Tell me this: when was the last time that a supplement, herbal, or homeopathic treatment was tested by those practitioners in a clinical trial and pulled from the shelves?

Homeopathy Store
Another timely example of the failure of common sense is screening for cancer. If you have a test that can detect cancer, applying it to populations should reduce premature deaths. Simple, right? But the situation for screening is much more complicated than it seems and, in fact, screening the general population for cancer, including breast, lung, colon and prostate cancer, is probably a huge waste of time, effort, worry, and money (with the possible exception of pap smears for cervical cancer). Not only that, it probably causes more harm than good, and it's a practice that should stop. The same is true for the annual physical examination, which is going the way of the Dodo. Why?
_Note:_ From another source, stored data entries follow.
Lemma newApiLocalities_spec l :
  match newApiLocalities l with
  | Done ls => Forall (fun x => ~ Exists v6_text (ll3_lb_endpoints x)) l /\ ls = to_locality <$> l
  | Panic _ => Exists (fun x => Exists v6_text (ll3_lb_endpoints x)) l
  | NoFuel => False
  end.
Proof.
  induction l as [|x l IH]; cbn; [by split; [constructor|]|].
  pose proof (newApiEndpoints_spec (ll3_lb_endpoints x)) as He.
  destruct (newApiEndpoints _) as [eps|why|]; cbn; [|by left|done]. destruct He as [Hn ->].
  destruct (newApiLocalities l) as [ls|why|]; cbn; [|by right|done]. destruct IH as [Hn' ->].
  split; [|done]. apply Forall_cons_2; [|done]. by apply Forall_not_Exists.
Qed.

(** An assignment is converted locality by locality: of the endpoints
    exactly those with a TCP socket address that is the text of an IPv4
    address other than 0.0.0.0 are kept, in their order, with the address and
    the port as the kernel reads them.  The conversion has no result, the
    process crashes, exactly when some TCP endpoint has the text of an IPv6
    address. *)
Theorem newApiClusterLoadAssignment_spec la :
  match newApiClusterLoadAssignment (Some la) with
  | Done a =>
      Forall (fun x => ~ Exists v6_text (ll3_lb_endpoints x)) (cla3_endpoints la) /\
      a = mkClusterLoadAssignment (cla3_cluster_name la) (to_locality <$> cla3_endpoints la)
  | Panic _ => Exists (fun x => Exists v6_text (ll3_lb_endpoints x)) (cla3_endpoints la)
  | NoFuel => False
  end.
Proof.
  unfold newApiClusterLoadAssignment. cbn. pose proof (newApiLocalities_spec (cla3_endpoints la)) as Hl.
  destruct (newApiLocalities _) as [ls|why|]; cbn; [|done|done]. by destruct Hl as [Hn ->].
Qed.

(** ** The order of the routes of a host *)
Definition headerless (r : Route) : bool := bool_decide (rm_headers (r_match r) = []).

Lemma split_default_some routes d acc :
  split_default routes (Some d) acc = (acc ++ omap newApiRoute routes, Some d).
Proof.
  revert acc. induction routes as [|r routes IH]; intros acc; cbn; [by rewrite app_nil_r|].
  destruct (newApiRoute r) as [a|]; [|apply IH]. rewrite decide_False by (by intros [_ ?]).
  by rewrite IH, <-app_assoc.
Qed.

Lemma split_default_none routes acc :
  split_default routes None acc =
  match list_find headerless (omap newApiRoute routes) with
  | Some (i, d) => (acc ++ delete i (omap newApiRoute routes), Some d)
  | None => (acc ++ omap newApiRoute routes, None)
  end.
Proof.
  revert acc. induction routes as [|r routes IH]; intros acc; cbn; [by rewrite app_nil_r|].
  destruct (newApiRoute r) as [a|]; [|apply IH]. cbn.
  destruct (decide (headerless a)) as [Hd|Hd]; unfold headerless in Hd; rewrite bool_decide_spec in Hd.
  - rewrite decide_True by done. by rewrite split_default_some.
  - rewrite decide_False by naive_solver. rewrite IH.
    destruct (list_find headerless (omap newApiRoute routes)) as [[i d]|]; cbn; by rewrite <-app_assoc.
Qed.
Lemma stream_subscribes_witness :
  wp false (stream_requests [demo_cds; demo_eds]) (fun out _ _ => exists a,
    dq_resource_names a = ["web"] /\
    out = [newAdsRequest ClusterType [] ""; newAckRequest demo_cds;
           newAdsRequest EndpointType ["web"] ""; a; newAdsRequest ListenerType [] ""]) demo_world demo_ads.
Proof.
  exact (stream_subscribes demo_U demo_cds demo_eds demo_world demo_ads
           demo_collision_free demo_inv demo_settling eq_refl ltac:(done)).
Defined.

Definition static_cds : DiscoveryResponse := mkDiscoveryResponse ClusterType "v1" [rDb] "n1".
Lemma static_acceptable : cds_acceptable demo_U demo_ads static_cds.
Proof.
  split.
  - reflexivity.
  - intros r Hr. apply list_elem_of_singleton in Hr as ->. by right; left.
  - discriminate.
  - refine (bool_decide_unpack _ _). by vm_compute.
  - repeat constructor; eexists; vm_compute; reflexivity.
  - by vm_compute.
  - intros x _ _. reflexivity.
Qed.

Lemma no_eds_no_listeners_witness :
  cds_acceptable demo_U demo_ads static_cds /\
  wp false (stream_requests (replicate 3 static_cds)) (fun out _ _ =>
    out = newAdsRequest ClusterType [] "" :: replicate 3 (newAckRequest static_cds)) demo_world demo_ads.
Proof.
  split; [exact static_acceptable|].
  exact (no_eds_no_listeners demo_U static_cds demo_world demo_ads 3
           demo_collision_free demo_inv static_acceptable eq_refl eq_refl).
Defined.
(** ** Host names of clusters *)

(** The text of the socket address of an endpoint; a socket address without a
    value is a nil dereference. *)
Definition le_text (le : LbEndpointV3) : outcome (option SocketAddressV3) :=
  match le3_address le with
  | Some (Address_SocketAddress None) => Panic "nil pointer dereference"
  | Some (Address_SocketAddress (Some a)) => Done (Some a)
  | _ => Done None
  end.
Definition is_name (s : string) : bool := bool_decide (ParseAddr s = None).
Definition le_host (le : LbEndpointV3) : outcome (option string) :=
  a ← le_text le;
  Done match a with
       | Some a => if is_name (sa3_address a) then Some (sa3_address a) else None
       | None => None
       end.

(** [Panic] for the first element that panics. *)
Fixpoint outcome_omap {A B} (f : A -> outcome (option B)) (l : list A) : outcome (list B) :=
  match l with
  | [] => Done []
  | a :: l => b ← f a; bs ← outcome_omap f l; Done (option_list b ++ bs)
  end.

Definition lb_endpoints (la : ClusterLoadAssignmentV3) : list LbEndpointV3 :=
  cla3_endpoints la ≫= ll3_lb_endpoints.

Definition getHostName (cluster : ClusterV3) : outcome (list string) :=
  match c3_load_assignment cluster with
  | None => Panic "nil pointer dereference"
  | Some la => outcome_omap le_host (lb_endpoints la)
  end.

Record pendingResolveDomain : Type := mkPending { prd_Clusters : list ClusterV3; prd_RefreshRate : Z }.

Definition add_pending (cluster : ClusterV3) (domains : gmap string pendingResolveDomain) (address : string)
    : gmap string pendingResolveDomain :=
  <[address :=
    match domains !! address with
    | Some v => mkPending (prd_Clusters v ++ [cluster]) (prd_RefreshRate v)
    | None => mkPending [cluster] (c3_dns_refresh_rate cluster)
    end]> domains.

Fixpoint getPendingResolveDomain_from (cds : list ClusterV3) (domains : gmap string pendingResolveDomain)
    : outcome (gmap string pendingResolveDomain) :=
  match cds with
  | [] => Done domains
  | cluster :: cds =>
      match c3_load_assignment cluster with
      | None => getPendingResolveDomain_from cds domains
      | Some la =>
          hosts ← outcome_omap le_host (lb_endpoints la);
          getPendingResolveDomain_from cds (foldl (add_pending cluster) domains hosts)
      end
  end.
Definition getPendingResolveDomain (cds : list ClusterV3) : outcome (gmap string pendingResolveDomain) :=
  getPendingResolveDomain_from cds ∅.

Definition HealthStatus_HEALTHY : Z := 1.
Definition buildLbEndpoints (port : Z) (addrs : list string) : list LbEndpointV3 :=
  omap (fun addr =>
    match ParseIP addr ≫= To4 with
    | None => None
    | Some _ =>
        Some (mkLbEndpointV3 HealthStatus_HEALTHY
                (Some (Address_SocketAddress (Some (mkSocketAddressV3 SocketAddress_TCP addr port)))) (Some 1))
    end) addrs.

(** The loop over the endpoints of a locality: [pos] and [lbEndpoints] after it,
    from the endpoint number [i] on. *)
Fixpoint find_host (addressesOfHostname : gmap string (list string)) (i : nat)
    (acc : option nat * list LbEndpointV3) (l : list LbEndpointV3) : outcome (option nat * list LbEndpointV3) :=
  match l with
  | [] => Done acc
  | le :: l =>
      a ← le_text le;
      find_host addressesOfHostname (S i)
        match a with
        | Some a =>
            if is_name (sa3_address a) then
              (Some i, buildLbEndpoints (sa3_port_value a) (default [] (addressesOfHostname !! sa3_address a)))
            else acc
        | None => acc
        end l
  end.

(** [slices.Replace(s, pos, pos+1, v...)] with [pos = -1] is out of range. *)
Definition overwrite_locality (addressesOfHostname : gmap string (list string)) (e : LocalityLbEndpointsV3)
    : outcome LocalityLbEndpointsV3 :=
  r ← find_host addressesOfHostname 0 (None, []) (ll3_lb_endpoints e);
  match r with
  | (None, _) => Panic "slice bounds out of range"
  | (Some pos, lbEndpoints) =>
      Done (mkLocalityLbEndpointsV3 (ll3_load_balancing_weight e) (ll3_priority e)
              (take pos (ll3_lb_endpoints e) ++ lbEndpoints ++ drop (pos + 1) (ll3_lb_endpoints e)))
  end.
Fixpoint overwrite_localities (addressesOfHostname : gmap string (list string))
    (l : list LocalityLbEndpointsV3) : outcome (list LocalityLbEndpointsV3) :=
  match l with
  | [] => Done []
  | e :: l => e ← overwrite_locality addressesOfHostname e;
              l ← overwrite_localities addressesOfHostname l; Done (e :: l)
  end.

Definition set_endpoints (la : ClusterLoadAssignmentV3) (l : list LocalityLbEndpointsV3) (c : ClusterV3) : ClusterV3 :=
  mkClusterV3 (c3_name c) (c3_type c) (c3_connect_timeout_seconds c) (c3_lb_policy c) (c3_circuit_breakers c)
    (Some (mkClusterLoadAssignmentV3 (cla3_cluster_name la) l)) (c3_dns_refresh_rate c).

(** ** The controller *)
Record dnsController : Type := mkDnsController {
  dc_cache : AdsCache;
  dc_resolver : DNSResolver;
  clusterCache : gmap string pendingResolveDomain;
  pendingHostnames : gmap string (list string)
}.
Definition l_dc_cache : lens dnsController AdsCache :=
  mkLens dc_cache (fun c d => mkDnsController c (dc_resolver d) (clusterCache d) (pendingHostnames d)).
Definition set_dc_resolver f (d : dnsController) : dnsController :=
  mkDnsController (dc_cache d) (f (dc_resolver d)) (clusterCache d) (pendingHostnames d).
Definition set_pendingHostnames f (d : dnsController) : dnsController :=
  mkDnsController (dc_cache d) (dc_resolver d) (clusterCache d) (f (pendingHostnames d)).
Definition newClusterCache (d : dnsController) : dnsController :=
  mkDnsController (dc_cache d) (dc_resolver d) ∅ (pendingHostnames d).
Definition NewDnsController (cache : AdsCache) (resolver : DNSResolver) : dnsController :=
  mkDnsController cache resolver ∅ ∅.
Definition getClustersByDomain (domain : string) (d : dnsController) : option pendingResolveDomain :=
  clusterCache d !! domain.

(** [None] when some host name has no addresses yet. *)
Definition addresses_of (r : DNSResolver) (hostNames : list string) : option (gmap string (list string)) :=
  if forallb (fun h => bool_decide (GetDNSAddresses h r <> [])) hostNames
  then Some (list_to_map ((fun h => (h, GetDNSAddresses h r)) <$> hostNames)) else None.

Definition overwriteDnsCluster (cluster : ClusterV3) (d : dnsController) : outcome (option ClusterV3) :=
  let hostNames := default [] (pendingHostnames d !! c3_name cluster) in
  match addresses_of (dc_resolver d) hostNames with
  | None => Done None
  | Some addressesOfHostname =>
      match c3_load_assignment cluster with
      | None => Panic "nil pointer dereference"
      | Some la =>
          l ← overwrite_localities addressesOfHostname (cla3_endpoints la);
          Done (Some (set_endpoints la l cluster))
      end
  end.

Section controller.
Context `{E : Env} `{Persist} `{Library} `{Wire} `{Slices}.

Definition updateClusters (pendingDomain : option pendingResolveDomain) (addrs : list string)
    : Go dnsController unit :=
  match pendingDomain with
  | None => mret tt
  | Some pendingDomain =>
      if decide (addrs = []) then mret tt
      else
        isClusterUpdate ← fold_each (prd_Clusters pendingDomain) false (fun upd cluster =>
          d ← gets id;
          r ← from_outcome (overwriteDnsCluster cluster d);
          match r with
          | None => mret upd
          | Some newCluster =>
              b ← zoom l_dc_cache (UpdateApiClusterIfExists ApiStatus_UPDATE newCluster);
              mret (if b : bool then true else upd)
          end);
        if isClusterUpdate : bool then zoom l_dc_cache (zoom l_ClusterCache cc_Flush) else mret tt
  end.

(** The result is the calls of [updateClusters] that were started. *)
Definition processDomains (cds : list ClusterV3) : Go dnsController (list (pendingResolveDomain * list string)) :=
  domains ← from_outcome (getPendingResolveDomain cds);
  fold_each cds tt (fun _ cluster =>
    info ← from_outcome (getHostName cluster);
    modify (set_pendingHostnames (<[c3_name cluster := info]>)));;
  modify (set_dc_resolver (RemoveUnwatchDomain (dom domains)));;
  l ← range (map_to_list domains);
  fold_each l [] (fun started '(k, v) =>
    d ← gets id;
    let addresses := GetDNSAddresses k (dc_resolver d) in
    if decide (addresses <> []) then mret (started ++ [(v, addresses)])
    else
      modify (set_dc_resolver (AddDomainInQueue (Some (mkDomainInfo k (prd_RefreshRate v))) 0));;
      mret started).

(** One turn of [refreshWorker]. *)
Definition refresh_domain (domain : string) : Go dnsController unit :=
  d ← gets id;
  updateClusters (getClustersByDomain domain d) (GetDNSAddresses domain (dc_resolver d)).
End controller.

(** ** Resolved clusters *)

(** A TCP endpoint that is a host name. *)
Definition host_endpoint (h : string) (port : Z) (le : LbEndpointV3) : Prop :=
  le3_address le = Some (Address_SocketAddress (Some (mkSocketAddressV3 SocketAddress_TCP h port))) /\
  ParseAddr h = None.
(** ... one that is not. *)
Definition no_host (le : LbEndpointV3) : Prop := le_host le = Done None.

Lemma find_host_none m i acc l : Forall no_host l -> find_host m i acc l = Done acc.
Proof.
  intros Hl. revert i acc. induction Hl as [|le l Hle Hl IH]; intros i acc; [done|]. cbn.
  unfold no_host, le_host in Hle. destruct (le_text le) as [[a|]| |]; cbn in *; [|apply IH|done|done].
  destruct (is_name (sa3_address a)); [done|apply IH].
Qed.

Lemma find_host_last m i acc pre le h port post :
  Forall no_host pre -> host_endpoint h port le -> Forall no_host post ->
  find_host m i acc (pre ++ le :: post) =
    Done (Some (i + length pre)%nat, buildLbEndpoints port (default [] (m !! h))).
Proof.
  intros Hpre [Hle Hh] Hpost. revert i acc. induction Hpre as [|x pre Hx Hpre IH]; intros i acc; cbn.
  - unfold le_text. rewrite Hle. cbn. unfold is_name. rewrite bool_decide_true by done.
    rewrite find_host_none by done. by rewrite Nat.add_0_r.
  - unfold no_host, le_host in Hx. rewrite Nat.add_succ_r, <-Nat.add_succ_l.
    destruct (le_text x) as [[a|]| |]; cbn in *; [|apply IH|done|done].
    destruct (is_name (sa3_address a)); [done|apply IH].
Qed.

(** The addresses of a host as endpoints. *)
Definition v4_of (port : Z) (addr : string) : option (bytes * Z) :=
  b ← ParseIP addr ≫= To4; if decide (b = [0;0;0;0]) then None else Some (b, port).
#[local] Arguments v4_endpoint : simpl never.
#[local] Arguments v4_of : simpl never.
Lemma v4_buildLbEndpoints port addrs : omap v4_endpoint (buildLbEndpoints port addrs) = omap (v4_of port) addrs.
Proof.
  induction addrs as [|a addrs IH]; [done|]. unfold buildLbEndpoints in *. cbn.
  destruct (ParseIP a ≫= To4) as [b|] eqn:Eb; cbn.
  - assert (v4_endpoint (mkLbEndpointV3 HealthStatus_HEALTHY
      (Some (Address_SocketAddress (Some (mkSocketAddressV3 SocketAddress_TCP a port)))) (Some 1)) = v4_of port a) as ->
      by done. by rewrite IH.
  - assert (v4_of port a = None) as -> by (unfold v4_of; by rewrite Eb). exact IH.
Qed.
Lemma buildLbEndpoints_v4 port addrs : ~ Exists v6_text (buildLbEndpoints port addrs).
Proof.
  rewrite Exists_exists. intros (le & Hle & addr & b & Ha & _ & Hp & H4). unfold buildLbEndpoints in Hle.
  apply list_elem_of_omap in Hle as (t & _ & Ht). destruct (ParseIP t ≫= To4) as [b'|] eqn:Et; [|done].
  injection Ht as <-. injection Ha as <-. cbn in Hp. rewrite Hp in Et. cbn in Et. congruence.
Qed.

(** The usual shape: every locality is one host name. *)
Inductive single_host : LocalityLbEndpointsV3 -> string -> Z -> Prop :=
  | single_host_intro weight priority le h port :
      host_endpoint h port le -> single_host (mkLocalityLbEndpointsV3 weight priority [le]) h port.

Definition resolved (r : DNSResolver) (e : LocalityLbEndpointsV3) (h : string) (port : Z) : LocalityLbEndpoints :=
  mkLocalityLbEndpoints (to_endpoint <$> omap (v4_of port) (GetDNSAddresses h r))
    (default 0 (ll3_load_balancing_weight e)) (ll3_priority e).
Because skeptical people put these common sense notions to the real test of randomized trials and the results weren't what common sense had predicted.

Common sense tells us that because something seems like it should work, it does work, but it's time to get humble, to became skeptical of common sense. It's time to admit that many things are far more complicated than they seem. I know that may make some people feel small and insignificant, but that's really not necessary. Evidence makes us powerful. Experts aren't necessarily smarter than you. Real experts just know the evidence better than others. By learning how to find and assess the evidence, you can become powerful, too. An easy way to get to the best understanding of the available health-related evidence is to use Cochrane, a global non-profit, non-governmental organization that you can read all about at Wikipedia here. Search your health query and Cochrane is your friend.

Voltaire said that common sense is not common. On the other hand, it seems far too common to me. In everything from philanthropy to economics, from politics to education, and beyond, what we need is less common sense, and more high quality evidence.